After voir dire, or the jury selection process, both sides will be allowed usually to make opening statements. At that point, the state will then begin their case in chief, which usually will begin with the main officer testifying. If there are other witnesses, they may also be called to testify. A breath or blood test analyst could also be called to testify as an expert witness. The state presents its evidence first, and their case must be proven beyond a reasonable doubt for them to obtain a conviction.

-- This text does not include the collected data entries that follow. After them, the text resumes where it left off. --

(** *** Statistics *)

Definition add_midgress (bytes : Z) (s : cacheClusterStat) : cacheClusterStat :=
  ClusterStat (n_avail_server s) (cluster_hit_cnt s) (cluster_req_cnt s) (cluster_hit_bytes s)
    (cluster_req_bytes s) (full_obj_hit_cnt s) (full_obj_hit_bytes s) (chunk_obj_hit_cnt s)
    (chunk_obj_hit_bytes s) (n_miss s) (u64 (midgress_bytes s + bytes)) (intra_cluster_bytes s).
Definition add_intra (bytes : Z) (s : cacheClusterStat) : cacheClusterStat :=
  ClusterStat (n_avail_server s) (cluster_hit_cnt s) (cluster_req_cnt s) (cluster_hit_bytes s)
    (cluster_req_bytes s) (full_obj_hit_cnt s) (full_obj_hit_bytes s) (chunk_obj_hit_cnt s)
    (chunk_obj_hit_bytes s) (n_miss s) (midgress_bytes s) (u64 (intra_cluster_bytes s + bytes)).
Definition add_req (bytes : Z) (s : cacheClusterStat) : cacheClusterStat :=
  ClusterStat (n_avail_server s) (cluster_hit_cnt s) (u64 (cluster_req_cnt s + 1))
    (cluster_hit_bytes s) (u64 (cluster_req_bytes s + bytes)) (full_obj_hit_cnt s)
    (full_obj_hit_bytes s) (chunk_obj_hit_cnt s) (chunk_obj_hit_bytes s) (n_miss s)
    (midgress_bytes s) (intra_cluster_bytes s).
Definition add_hit (bytes full_cnt full_bytes chunk_cnt chunk_bytes : Z) (s : cacheClusterStat)
    : cacheClusterStat :=
  ClusterStat (n_avail_server s) (u64 (cluster_hit_cnt s + 1)) (cluster_req_cnt s)
    (u64 (cluster_hit_bytes s + bytes)) (cluster_req_bytes s)
    (u64 (full_obj_hit_cnt s + full_cnt)) (u64 (full_obj_hit_bytes s + full_bytes))
    (u64 (chunk_obj_hit_cnt s + chunk_cnt)) (u64 (chunk_obj_hit_bytes s + chunk_bytes))
    (n_miss s) (midgress_bytes s) (intra_cluster_bytes s).
Definition set_n_miss (v : list Z) (s : cacheClusterStat) : cacheClusterStat :=
  ClusterStat (n_avail_server s) (cluster_hit_cnt s) (cluster_req_cnt s) (cluster_hit_bytes s)
    (cluster_req_bytes s) (full_obj_hit_cnt s) (full_obj_hit_bytes s) (chunk_obj_hit_cnt s)
    (chunk_obj_hit_bytes s) v (midgress_bytes s) (intra_cluster_bytes s).
Definition set_n_avail (v : Z) (s : cacheClusterStat) : cacheClusterStat :=
  ClusterStat v (cluster_hit_cnt s) (cluster_req_cnt s) (cluster_hit_bytes s)
    (cluster_req_bytes s) (full_obj_hit_cnt s) (full_obj_hit_bytes s) (chunk_obj_hit_cnt s)
    (chunk_obj_hit_bytes s) (n_miss s) (midgress_bytes s) (intra_cluster_bytes s).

The defense is then provided an opportunity to present whatever evidence they may wish to present, including if the defendant will testify, possible other fact witnesses, any medical or other records filed, possible expert witnesses, and anything else possibly relevant that may help mount a successful defense. Sometimes, family members or friends can corroborate how many alcoholic beverages were consumed. A mechanic can testify that he examined the car the day after it was pulled over for a supposed light out and everything was functioning. The defense is entitled to call their own expert to testify to rebut things that the expert for the state said. After that, the defense closes their case and a jury charge is read, explaining to the jury what the law is. Closing arguments are given and then deliberations begin.
Will I Have To Testify?
I have a different approach to a defendant testifying in a DWI case that most probably do. However, regardless of my own personal position, once you employ counsel to represent you, the defendant controls two aspects of his case and the attorney cannot interfere or not agree to follow their instruction: 1) The defendant is the one who has to make the decision to proceed with a trial (either by a judge or by jury) or if they will enter into some form of a plea bargain, and also whether they will take the witness stand and testify on their own behalf. Everyone has different views on this, and some attorneys are scared to ever have a defendant testify in any case. I think this can be true in other types of criminal cases, but because of how the dynamics of a DWI case and the law involved differs from all other criminal offenses, and also how usually the defendant is a very normal, otherwise law-abiding citizen that many jurors may bond and connect with, I am more of a proponent if the facts do suggest that it would help to waive their 5th amendment privilege against possible self-incrimination and testify on their own behalf. As far as testifying, if you go to trial, the only two things that a person has control of in any criminal case is whether they’re going to plead guilty and whether they’re going to testify. You’re not required to testify; the Fifth Amendment says that you have the absolute right to not incriminate yourself. If you choose not to testify in any criminal trial, including in a DWI case, the jury is instructed that they cannot legally hold that against the person regardless of anything else.